EXPERIMENTAL PROCEDURES

Animals and Animal Husbandry

Male C57BL/6 mice were purchased from Charles River Laboratories. Male FXR+/+ and FXR−/− mice were obtained from heterozygous breeders on a pure 129 S background. All mice were housed in the same specific pathogen-free facility. Animals were maintained under a temperature-controlled environment and 12 h light/dark cycles with ad libitum access to water and irradiated rodent chow (TD.2916, Harlan-Teklad). Mice were euthanized by isofluorane inhalation and exsanguinated via the descending vena cava prior to tissue collection. For the experiment involving collection of adrenals, mice were sacrificed by decapitation. All animal experiments were approved by the Institutional Animal Care and Research Advisory Committee at the University of Texas Southwestern Medical Center.

Animal Treatments

GW4064 (GlaxoSmithKline) (10) was administered by either oral gavage or intraperitoneal injection. For oral gavage experiments, GW4064 (100 mg/kg) in 1% Tween 80, 1% methylcellulose was administered 15 and 5 h before sacrifice. For intraperitoneal injection experiments, GW4064 (30 mg/kg) in dimethyl sulfoxide was administered 4 h before sacrifice. Deoxycholic acid (DCA, 0.2% (w/w), Steraloids) was admixed in the diet (custom diet TD.07410, Harlan-Teklad) for 10 days. Cholestyramine (2% (w/w)) was admixed in the diet (custom diet TD.07658, Harlan-Teklad) for 2 weeks. For the study involving multiple nuclear receptor agonists, mice were treated as follows: LG268 (30 mg/kg) in 0.25% Tween 80, 1% methylcellulose was administered by oral gavage 12 h before sacrifice. The following compounds were admixed in the diet at the concentration indicated (w/w) and provided ad libitum for 12 h before sacrifice: 0.05% pregnenolone-16α-carbonitrile (Sigma), 0.0015% 1,4-Bis[2-(3,5-dichloropyridyloxy)]benzene (Sigma), 0.025% T0901317 (Cayman Chemical), 0.05% GW4064 (GlaxoSmithKline), 0.0025% GW7647 (GlaxoSmithKline), 0.0025% GW0742 (GlaxoSmithKline), 0.075% troglitazone (GlaxoSmithKline), 0.0000125% 4-[(E)-2-(5,6,7,8-Tetrahydro-5,5,8,8-tetramethyl-2-naphthalenyl)-1-propenyl]benzoic acid (Sigma). Vitamin D (1α,25-dihydroxycholecalciferol, 50 μg/kg, Sigma) in sterile saline was administered by intraperitoneal injection 4 h before sacrifice. In all cases, mice in the control group received the appropriate vehicle solutions and diets in a manner identical to the treatment groups.

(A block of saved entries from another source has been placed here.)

(* ===== verification/Slab.v ===== *)
(** * The slab tier

    Pages and slots of one size class ([src/cmem_slab.c]): carving a page, taking a slot
    from the class, putting one back, and the moves of a page between the partial, full
    and empty lists.  The first word of every slot (its free-list link) is one map; the
    page headers are another.  Each function is one critical section of the class lock. *)
From S2P Require Import Prelude Header Dll.
From Stdlib Require Import ZArith Lia.
From stdpp Require Import base option list gmap.
Open Scope Z_scope.

Definition SLAB_PAGE_SIZE : Z := 64 * 1024.
Definition SIZEOF_SLAB_PAGE : Z := 72.
Definition SLAB_TRANS_FULL_TO_PARTIAL : Z := 1.
Definition SLAB_TRANS_PARTIAL_TO_EMPTY : Z := 2.

(** [mmap] of anonymous memory and [munmap]: a mapping is fresh, zero-filled address
    space that does not reach the top of it. *)
Class Mmap := {
  vm : Type;
  mmap : vm -> Z -> option Z * vm;      (* [None] is [MAP_FAILED] *)
  munmap : vm -> Z -> Z -> vm;
  mapped : vm -> Z -> Prop;
  mmap_spec : forall o n r o', 0 < n -> mmap o n = (r, o') ->
    match r with
    | None => forall x, mapped o' x <-> mapped o x
    | Some p => 0 < p /\ p + n < 2 ^ 64 /\ (forall x, p <= x < p + n -> ~ mapped o x) /\
                forall x, mapped o' x <-> mapped o x \/ p <= x < p + n
    end;
  munmap_spec : forall o p n x, mapped (munmap o p n) x <-> mapped o x /\ ~ (p <= x < p + n);
}.

(** [struct mp_slab_page]; the list links are kept in the list store and
    [page_raw_mem] is the page's own address. *)
Record slab_page := Page {
  class_index : Z;
  free_count : Z;
  page_free_count : Z;
  total_slots : Z;
  page_free_list : Z;
  is_hot : bool;
  idle_since_ts : Z;
}.

(** One [mp_slab_class_t] with its remote-free queue. *)
Record slab_class := SClass {
  class_idx : Z;
  slot_size : Z;
  partial_pages : Z;
  full_pages : Z;
  empty_pages : Z;
  empty_page_count : Z;
  remote_free_queue : Z;
  remote_free_pending_class : bool;
}.

Definition set_partial (c : slab_class) p := SClass (class_idx c) (slot_size c) p (full_pages c) (empty_pages c)
  (empty_page_count c) (remote_free_queue c) (remote_free_pending_class c).
Definition set_full (c : slab_class) p := SClass (class_idx c) (slot_size c) (partial_pages c) p (empty_pages c)
  (empty_page_count c) (remote_free_queue c) (remote_free_pending_class c).
Definition set_empty (c : slab_class) p n := SClass (class_idx c) (slot_size c) (partial_pages c) (full_pages c) p
  n (remote_free_queue c) (remote_free_pending_class c).
Definition set_queue (c : slab_class) q b := SClass (class_idx c) (slot_size c) (partial_pages c) (full_pages c)
  (empty_pages c) (empty_page_count c) q b.

Section Slab.
Context `{MM : Mmap}.

(** What the classes of a pool share: page headers and their links, slot links, the
    pool's flags and counters, and the machine underneath. *)
Record slab_mem := Mem {
  pages : gmap Z slab_page;
  plinks : links;
  snext : gmap Z Z;
  sflags : Z;
  slab_allocated_bytes : Z;
  total_pool_size : Z;
  now_ms : Z;
  os : vm;
}.

Definition set_pages (m : slab_mem) g := Mem g (plinks m) (snext m) (sflags m) (slab_allocated_bytes m)
  (total_pool_size m) (now_ms m) (os m).
Definition set_plinks (m : slab_mem) k := Mem (pages m) k (snext m) (sflags m) (slab_allocated_bytes m)
  (total_pool_size m) (now_ms m) (os m).
Definition set_snext (m : slab_mem) g := Mem (pages m) (plinks m) g (sflags m) (slab_allocated_bytes m)
  (total_pool_size m) (now_ms m) (os m).
Definition set_bytes (m : slab_mem) n := Mem (pages m) (plinks m) (snext m) (sflags m) n
  (total_pool_size m) (now_ms m) (os m).
Definition set_os (m : slab_mem) o := Mem (pages m) (plinks m) (snext m) (sflags m) (slab_allocated_bytes m)
  (total_pool_size m) (now_ms m) o.

Definition ldp (m : slab_mem) (a : Z) : outcome slab_page :=
  match pages m !! a with Some p => Done p | None => Fault end.
Definition stp (m : slab_mem) (a : Z) (p : slab_page) : outcome slab_mem :=
  match pages m !! a with Some _ => Done (set_pages m (<[a := p]> (pages m))) | None => Fault end.
Definition st_slot (m : slab_mem) (a v : Z) : outcome slab_mem :=
  g ← st (snext m) a v; Done (set_snext m g).

(** ** Page lists *)

(** [list = page->next; if (page->next) page->next->prev = NULL;] *)
Definition list_pop (m : slab_mem) (page : Z) : outcome (slab_mem * Z) :=
  n ← ld (nxt (plinks m)) page;
  if n =? NULL then Done (m, n)
  else k ← set_prv (plinks m) n NULL; Done (set_plinks m k, n).

(** [page->next = head; page->prev = NULL; if (head) head->prev = page;] *)
Definition list_push (m : slab_mem) (head page : Z) : outcome slab_mem :=
  k ← dll_push_front (plinks m) head page; Done (set_plinks m k).

Definition list_unlink (m : slab_mem) (head page : Z) : outcome (slab_mem * Z) :=
  r ← dll_unlink (plinks m) head page; let '(k, head) := r in Done (set_plinks m k, head).

(** ** Creating a page *)

Definition total_slot_size (flags slot_payload_size : Z) : Z :=
  let n := u64 (SIZEOF_HEADER + slot_payload_size + (if has_flag flags MP_FLAG_DEBUG_CANARY then 1 else 0)) in
  Z.land (u64 (n + CMEM_SLAB_ALIGN_MASK)) (Z.lnot CMEM_SLAB_ALIGN_MASK).

(** [slot->next = i < total_slots - 1 ? slot + total_slot_size : NULL] for [n] slots from [i]. *)
Fixpoint carve_slots (ptr sz : Z) (total : Z) (n : nat) (i : Z) (g : gmap Z Z) : gmap Z Z :=
  match n with
  | O => g
  | S n =>
      let v := if i <? total - 1 then ptr + (i + 1) * sz else NULL in
      carve_slots ptr sz total n (i + 1) (<[ptr + i * sz := v]> g)
  end.

(** A page-aligned region of one page cut out of a larger mapping. *)
Definition map_page (o : vm) : option Z * vm :=
  let map_size := SLAB_PAGE_SIZE + SLAB_PAGE_SIZE - 1 in
  match mmap o map_size with
  | (None, o) => (None, o)
  | (Some start, o) =>
      let aligned := Z.land (u64 (start + SLAB_PAGE_SIZE - 1)) (Z.lnot (SLAB_PAGE_SIZE - 1)) in
      if u64 (start + map_size) <? u64 (aligned + SLAB_PAGE_SIZE) then (None, munmap o start map_size)
      else
        let o := if start <? aligned then munmap o start (aligned - start) else o in
        let o := if aligned + SLAB_PAGE_SIZE <? start + map_size
                 then munmap o (aligned + SLAB_PAGE_SIZE) (start + map_size - aligned - SLAB_PAGE_SIZE) else o in
        (Some aligned, o)
  end.

Definition slab_create_page (m : slab_mem) (sc : slab_class) : Z * slab_mem :=
  let sz := total_slot_size (sflags m) (slot_size sc) in
  match map_page (os m) with
  | (None, o) => (NULL, set_os m o)
  | (Some page, o) =>
      let total := u16 ((SLAB_PAGE_SIZE - SIZEOF_SLAB_PAGE) / sz) in
      let ptr := page + SIZEOF_SLAB_PAGE in
      (* the fresh page reads as zero *)
      let g := carve_slots ptr sz total (Z.to_nat total) 0 (<[ptr := NULL]> (snext m)) in
      let k := Links (<[page := NULL]> (nxt (plinks m))) (<[page := NULL]> (prv (plinks m))) in
      (page, Mem (<[page := Page (class_idx sc) total total total ptr false 0]> (pages m)) k g
               (sflags m) (slab_allocated_bytes m) (u64 (total_pool_size m + SLAB_PAGE_SIZE)) (now_ms m) o)
  end.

RNA Extraction and Quantitative RT-PCR

Following euthanasia, intestines were flushed with PBS and frozen immediately in liquid nitrogen. Total RNA was extracted using RNA STAT-60TM (IsoTex Diagnostics). Four micrograms of RNA from each sample were DNase-treated and reverse-transcribed using random hexamers. The resulting complementary DNA (cDNA) was analyzed by quantitative RT-PCR as described (11). Briefly, quantitative PCR reactions containing 25 ng of cDNA, 150 nmol of each primer, and SYBR® GreenERTM PCR Master Mix (Invitrogen) were carried out in triplicate in 384-well format using an ABI PRISM® 7900HT instrument (Applied Biosystems). Relative mRNA levels were calculated using the comparative Ct method normalized to U36b4. The primer sequences used for gene expression analyses are listed below. They were designed using Primer Express® software (Applied Biosystems) and validated as described (11). Primers were as follows: Akr1b7 (forward, 5′-ccactggccacagggatt-3′ and reverse, 5′-tttgcctttattgtctttgggtaa-3′), Fxr (forward, 5′-tccggacattcaaccatcac-3′ and reverse, 5′-tcactgcacatcccagatctc-3′), Ostb (forward, 5′-gacaagcatgttcctcctgaga-3′ and reverse, 5′-tgtcttgtggctgcttctttc-3′), and U36b4 (forward, 5′-cgtcctcgttggagtgaca-3′ and reverse, 5′-cggtgcgtcagggattg-3′).

In Situ Hybridization

In situ hybridization was performed on formaldehyde-perfused, paraffin-embedded sections of intestine using 35S-labeled sense and antisense probes against the FXR ligand binding domain (nucleotides 910–1367; GenBankTM accession no. NM_009108.1). Slides were exposed at 4 °C for 14 days.

ChIP Analysis

Ilea from 5–6 wild-type and FXR−/− mice were pooled, frozen, and crushed. ChIP was performed using 300 mg of tissue and an FXR antibody (Santa Cruz Biotechnology, antibody sc-13063) as described (33). Quantitative PCR (QPCR) analysis was performed with either primers flanking the Akr1b7 FXR response element (FXRE) site (forward, 5′-tccactcccagggcaatg-3′ and reverse, 5′-gtcatccaagatgaactggtaag-3′) or a nonspecific site 2 kb upstream of the Akr1b7 start site (forward, 5′-atggcaaagtagtctgcaggat-3′ and reverse, 5′-ggagacagggtcaggaagtgaa-3′). ChIP assays were performed in triplicate.

Expression Plasmids

Akr1b7 was cloned from mouse adrenal cDNA, and Crad2 was a gift from Dr. David Russell, University of Texas Southwestern Medical Center. The coding sequence of both genes was subcloned into pCMX and p3xFLAG-CMV-10 vectors containing the constitutive CMV promoter. The promoter of Akr1b7 extending from −1798 to +27 was cloned and inserted upstream of a luciferase reporter. Mutation of the FXRE was accomplished by substitution of a single guanosine with adenine in the upstream half-site. FXR, retinoid X receptor (RXR)α, and β-galactosidase expression plasmids and the FXRE-luciferase reporter plasmid have been described previously (12, 13). The coding regions of all plasmids were verified by DNA sequencing.

Cell Culture

HEK293 cells were cultured in 6-well plates at 37 °C and 5% CO2 in DMEM (containing 4 g/liter glucose and l-glutamine, Invitrogen) supplemented with 10% charcoal-stripped, heat-inactivated FBS. Cells were transfected with 1 μg DNA and 6 μl FuGENE 6 (Roche Applied Science) per well. After 12–16 h, cells were treated with 25 μm bile acids. Culture media was collected 24 and 48 h after treatment.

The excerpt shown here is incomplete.